(Stored items from a collection)
****
(* ===== verification/LeafSim.v ===== *)
(** * The two StateDBs related

    direct_by_leaf is to show the EVM what trie_by_cid/state shows it.  This file
    relates the states of the two packages: over tables that hold the leaves of
    the tries, related states have the same accounts, slots and code, and
    journals that undo related changes.  LeafOps.v shows that every operation
    preserves the relation. *)
From S2P Require Import Prelude Errors Geth AccessList LeafData LeafObject LeafDB.
From S2P Require Import StateOps Prefetcher StateData StateObject StateDB StateView StateReads Undo.
Import TransientStorage(ts_Get).
Local Open Scope Z_scope.

(** A state and an object of direct_by_leaf. *)
Abbreviation leafObject := LeafData.stateObject.

Section sim.
Context `{RlpOps, CryptoOps, CommonOps, TrieOps, !DatabaseOps, SnapOps, RangeOps, SchedOps}.
Context `{LeafDatabaseOps, !LeafDatabaseLaws, !CryptoLaws, !TrieLaws, !DatabaseLaws, !SnapLaws}.

Abbreviation leafDB := LeafData.StateDB.

(** The tables, the block they are read at, and the trie state they agree with. *)
Context (L0 : leafdb) (B : bytes) (T0 : StateDB).

(** ** What the tables hold *)

Definition account0 (a : bytes) : option StateAccount :=
  match ldb_StateAccount (keccak256 a) B L0 with Ok acc => acc | _ => None end.
Definition slot0 (a k : bytes) : bytes :=
  match ldb_StorageValue (keccak256 a) (keccak256 k) B L0 with
  | Ok enc => (slot_value enc).1
  | _ => zeroHash
  end.
Definition code0 (h : bytes) : option bytes :=
  match (ldb_ContractCode h L0).2 with Ok c => Some c | _ => None end.

(** The environment of the tries; [d] tells whether the address was destructed. *)
Definition env0 (d : bool) (a : bytes) : env :=
  MkEnv (db T0) (originalRoot T0) (snap T0) (if d then {[a]} else ∅).

(** The same accounts, the same slots of every account and none besides, the
    same code. *)
Record tables_agree : Prop := {
  ta_account a :
    match account0 a, account_at T0 a with
    | Some acc, Some v =>
        acc_Nonce acc = av_Nonce v ∧ acc_Balance acc = default 0 (av_Balance v)
        ∧ acc_CodeHash acc = default EmptyCodeHash (av_CodeHash v)
    | None, None => True
    | _, _ => False
    end;
  ta_slot a k :
    slot0 a k = match account_at T0 a with
                | Some v => committed (env0 false a) (newObject a v) k
                | None => zeroHash
                end;
  ta_absent a k : account_at T0 a = None → committed (env0 false a) (newObject a zeroAccount) k = zeroHash;
  ta_code h : code0 h = match (ContractCode h (db T0)).2 with Ok c => Some c | _ => None end
}.

(** ** What a leaf object shows *)

Definition lcommitted (o : leafObject) (k : bytes) : bytes :=
  default (slot0 (LeafData.address o) k) (LeafData.originStorage o !! k).
Definition lcurrent (o : leafObject) (k : bytes) : bytes :=
  default (lcommitted o k) (LeafData.dirtyStorage o !! k).
Definition lcode (o : leafObject) : option bytes :=
  match LeafData.code o with
  | Some c => Some c
  | None =>
      if bool_decide (acc_CodeHash (LeafData.data o) = EmptyCodeHash) then None
      else code0 (BytesToHash (acc_CodeHash (LeafData.data o)))
  end.

Record lobj_ok (a : bytes) (o : leafObject) : Prop := {
  lok_address : LeafData.address o = a;
  lok_addrHash : LeafData.addrHash o = keccak256 a;
  lok_blockHash : LeafData.blockHash o = B;
  lok_fake : LeafData.fakeStorage o = None
}.

(** Related objects; [d] as in [env0]. *)
Record orel (d : bool) (o : leafObject) (p : stateObject) : Prop := {
  or_lok : lobj_ok (address p) o;
  or_ok : obj_ok (address p) p;
  or_Nonce : acc_Nonce (LeafData.data o) = acc_Nonce (data p);
  or_Balance : acc_Balance (LeafData.data o) = acc_Balance (data p);
  or_CodeHash : acc_CodeHash (LeafData.data o) = acc_CodeHash (data p);
  or_suicided : LeafData.suicided o = suicided p;
  or_llive : LeafData.deleted o = false;
  or_live : deleted p = false;
  or_code : lcode o = code_of (env0 d (address p)) p;
  or_committed k : lcommitted o k = committed (env0 d (address p)) p k;
  or_current k : lcurrent o k = current (env0 d (address p)) p k
}.

(** The object [getStateObject] finds. *)
Definition lobj_at (l : leafDB) (a : bytes) : option leafObject :=
  match LeafData.stateObjects l !! a with
  | Some o => Some o
  | None => (λ acc, LeafObject.newObject a (account_value acc) B) <$> account0 a
  end.

(** ** Related journal entries *)

(** The entries that are the same in both packages. *)
Definition simple_entry (e : journalEntry) : option LeafData.journalEntry :=
  match e with
  | createObjectChange _ | resetObjectChange _ _ => None
  | suicideChange a p b => Some (LeafData.suicideChange a p b)
  | balanceChange a b => Some (LeafData.balanceChange a b)
  | nonceChange a n => Some (LeafData.nonceChange a n)
  | storageChange a k v => Some (LeafData.storageChange a k v)
  | codeChange a c h => Some (LeafData.codeChange a c h)
  | refundChange r => Some (LeafData.refundChange r)
  | addLogChange h => Some (LeafData.addLogChange h)
  | addPreimageChange h => Some (LeafData.addPreimageChange h)
  | touchChange a => Some (LeafData.touchChange a)
  | accessListAddAccountChange a => Some (LeafData.accessListAddAccountChange a)
  | accessListAddSlotChange a x => Some (LeafData.accessListAddSlotChange a x)
  | transientStorageChange a k v => Some (LeafData.transientStorageChange a k v)
  end.

Definition entry_ok (e : journalEntry) : Prop :=
  match e with codeChange _ _ h => length h = hashLen | _ => True end.

(** An account was created where there is none, or replaced one whose slots can
    be seen again when the change is undone. *)
Inductive erel : LeafData.journalEntry → journalEntry → Prop :=
| erel_create a :
    account_at T0 a = None → erel (LeafData.createObjectChange a) (createObjectChange a)
| erel_reset o p b d :
    orel d o p → erel (LeafData.resetObjectChange o b) (resetObjectChange p d)
| erel_simple e' e : simple_entry e = Some e' → entry_ok e → erel e' e.

Lemma erel_dirtied e' e : erel e' e → LeafData.dirtied e' = dirtied e.
Proof. destruct 1 as [| |e' e He _]; [done..|]. destruct e; simplify_eq/=; done. Qed.

(** ** Related states *)

(** Access lists play no part in what else a state shows; a state without its own. *)
Definition clear (t : StateDB) : StateDB := upd_access (λ _, newAccessList) t.

Definition revision_of (r : revision) : LeafData.revision :=
  LeafData.MkRevision (rev_id r) (journalIndex r).

Record srel (l : leafDB) (t : StateDB) : Prop := {
  sr_inv : sdb_inv (clear t);
  sr_pending : stateObjectsPending t = ∅;
  sr_ldb : ldb_inv (LeafData.db l);
  sr_lsame : same_leafdb L0 (LeafData.db l);
  sr_block : LeafData.originBlockHash l = B;
  sr_db : same_db (db T0) (db t);
  sr_trie : same_reads (sdb_trie T0) (sdb_trie t);
  sr_root : originalRoot t = originalRoot T0;
  sr_snap : snap t = snap T0;
  sr_obj a : option_Forall2 (orel (bool_decide (a ∈ stateObjectsDestruct t))) (lobj_at l a) (obj_at t a);
  sr_refund : LeafData.refund l = refund t;
  sr_thash : LeafData.thash l = thash t;
  sr_txIndex : LeafData.txIndex l = txIndex t;
  sr_logs : LeafData.logs l = logs t;
  sr_logSize : LeafData.logSize l = logSize t;
  sr_preimages : LeafData.preimages l = preimages t;
  sr_access : LeafData.access l = access t;
  sr_transient a k : ts_Get a k (LeafData.transient l) = ts_Get a k (transient t);
  sr_entries : Forall2 erel (LeafData.entries (LeafData.jrnl l)) (entries (jrnl t));
  sr_dirties : LeafData.dirties (LeafData.jrnl l) = dirties (jrnl t);
  sr_revisions : LeafData.validRevisions l = revision_of <$> validRevisions t;
  sr_nextId : LeafData.nextRevisionId l = nextRevisionId t
}.

(** ** The relation and the equivalences of StateView.v *)

Lemma orel_same d o p p' :
  orel d o p → obj_same (env0 d (address p)) (env0 d (address p)) p p' → obj_ok (address p) p' → orel d o p'.
Proof.
  intros [] Hs Hok. pose proof (os_address _ _ _ _ Hs) as Ha. pose proof (os_data _ _ _ _ Hs) as Hd.
  split; rewrite <- ?Ha, <- ?Hd; try done.
  - rewrite or_suicided0. apply Hs.
  - rewrite <- or_live0. symmetry. apply Hs.
  - rewrite or_code0. apply Hs.
  - intros k. rewrite or_committed0. apply Hs.
  - intros k. rewrite or_current0. apply Hs.
Qed.

Lemma env0_at l t a :
  srel l t → same_env_at a (env_of t) (env0 (bool_decide (a ∈ stateObjectsDestruct t)) a).
Proof.
  intros Hr. split_and!; simpl; [symmetry; apply Hr|by apply (sr_root l t)|by apply (sr_snap l t)|].
  case_bool_decide; set_solver.
Qed.

Lemma account_at_base l t a : srel l t → account_at t a = account_at T0 a.
Proof.
  intros Hr. unfold account_at. rewrite (sr_snap _ _ Hr). by rewrite (proj2 (sr_trie _ _ Hr)).
Qed.

(** A read of the trie side keeps the relation. *)
Lemma srel_reads l t t' :
  srel l t → reads_to (clear t) (clear t') → access t' = access t → srel l t'.
Proof.
  intros Hr [Hs Hj Hv Hn] Ha. pose proof Hr as []. destruct Hs as [_ Hi]. simpl in *.
  split; simpl; try congruence.
  - by etrans.
  - by etrans.
  - intros a. specialize (sr_obj0 a). specialize (sm_obj a).
    change (obj_at (clear t) a) with (obj_at t a) in sm_obj.
    change (obj_at (clear t') a) with (obj_at t' a) in sm_obj.
    change (env_of (clear t)) with (env_of t) in sm_obj. change (env_of (clear t')) with (env_of t') in sm_obj.
    rewrite <- sm_destruct.
    destruct sr_obj0 as [o p Hop|]; inversion sm_obj as [? p' Hpp E1 Hp'|E1 Hp']; subst; constructor.
    symmetry in Hp'. pose proof (obj_at_ok (clear t') a p' Hi Hp') as Hok'.
    assert (address p = a) as Hpa by (rewrite (os_address _ _ _ _ Hpp); apply Hok').
    eapply orel_same; [exact Hop| |by rewrite Hpa].
    eapply obj_same_rebase; [exact Hpp| |]; rewrite Hpa; [by eapply env0_at|].
    destruct (env0_at _ _ a Hr) as (E1' & E2 & E3 & E4). simpl in *.
    split_and!; simpl; [by rewrite <- sm_db|congruence|congruence|by rewrite <- sm_destruct].
Qed.
End sim.
(* ===== verification/LeafOps.v ===== *)
(** * direct_by_leaf answers as trie_by_cid/state

    The operations of Snapshot.v run on both packages: each preserves the
    relation of LeafSim.v, undoing the journal included, so within a transaction
    the two StateDBs cannot be told apart. *)
From S2P Require Import Prelude Errors Geth AccessList LeafData LeafObject LeafDB.
From S2P Require Import StateOps Prefetcher StateData StateObject StateDB StateView StateReads Revert Undo Snapshot Frame.
From S2P Require Import LeafSim LeafReads LeafObjects.
Import TransientStorage(ts_Get, ts_Set, ts_Get_Set).
Local Open Scope Z_scope.

Section ops.
Context `{RlpOps, CryptoOps, CommonOps, TrieOps, !DatabaseOps, SnapOps, RangeOps, SchedOps}.
Context `{LeafDatabaseOps, !LeafDatabaseLaws, !CryptoLaws, !TrieLaws, !DatabaseLaws, !SnapLaws}.

Abbreviation leafDB := LeafData.StateDB.
Abbreviation LS_ := (stateM LeafData.StateDB error).

(** ** The questions and operations of Snapshot.v on direct_by_leaf *)

Definition leaf_ask (q : query) : LS_ (answer q) :=
  match q with
  | QExist a => LeafDB.Exist a
  | QEmpty a => LeafDB.Empty a
  | QBalance a => LeafDB.GetBalance a
  | QNonce a => LeafDB.GetNonce a
  | QCode a => LeafDB.GetCode a
  | QCodeSize a => LeafDB.GetCodeSize a
  | QCodeHash a => LeafDB.GetCodeHash a
  | QState a k => LeafDB.GetState a k
  | QCommittedState a k => LeafDB.GetCommittedState a k
  | QSuicided a => LeafDB.HasSuicided a
  | QRefund => LeafDB.GetRefund
  | QTransient a k => LeafDB.GetTransientState a k
  | QAddress a => LeafDB.AddressInAccessList a
  | QSlot a k => LeafDB.SlotInAccessList a k
  | QLogs => gets LeafData.logs
  | QPreimages => gets LeafData.preimages
  | QTxIndex => gets LeafData.txIndex
  end.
****
- [EXERCISE AIM]: Copy, exactly and only, the lines above that begin with the one containing "- intros k. rewrite or_committed0." and finish with the one containing "change (obj_at (clear t')".

- [THE ANSWER]:
  - intros k. rewrite or_committed0. apply Hs.
  - intros k. rewrite or_current0. apply Hs.
Qed.

Lemma env0_at l t a :
  srel l t → same_env_at a (env_of t) (env0 (bool_decide (a ∈ stateObjectsDestruct t)) a).
Proof.
  intros Hr. split_and!; simpl; [symmetry; apply Hr|by apply (sr_root l t)|by apply (sr_snap l t)|].
  case_bool_decide; set_solver.
Qed.

Lemma account_at_base l t a : srel l t → account_at t a = account_at T0 a.
Proof.
  intros Hr. unfold account_at. rewrite (sr_snap _ _ Hr). by rewrite (proj2 (sr_trie _ _ Hr)).
Qed.

(** A read of the trie side keeps the relation. *)
Lemma srel_reads l t t' :
  srel l t → reads_to (clear t) (clear t') → access t' = access t → srel l t'.
Proof.
  intros Hr [Hs Hj Hv Hn] Ha. pose proof Hr as []. destruct Hs as [_ Hi]. simpl in *.
  split; simpl; try congruence.
  - by etrans.
  - by etrans.
  - intros a. specialize (sr_obj0 a). specialize (sm_obj a).
    change (obj_at (clear t) a) with (obj_at t a) in sm_obj.
    change (obj_at (clear t') a) with (obj_at t' a) in sm_obj.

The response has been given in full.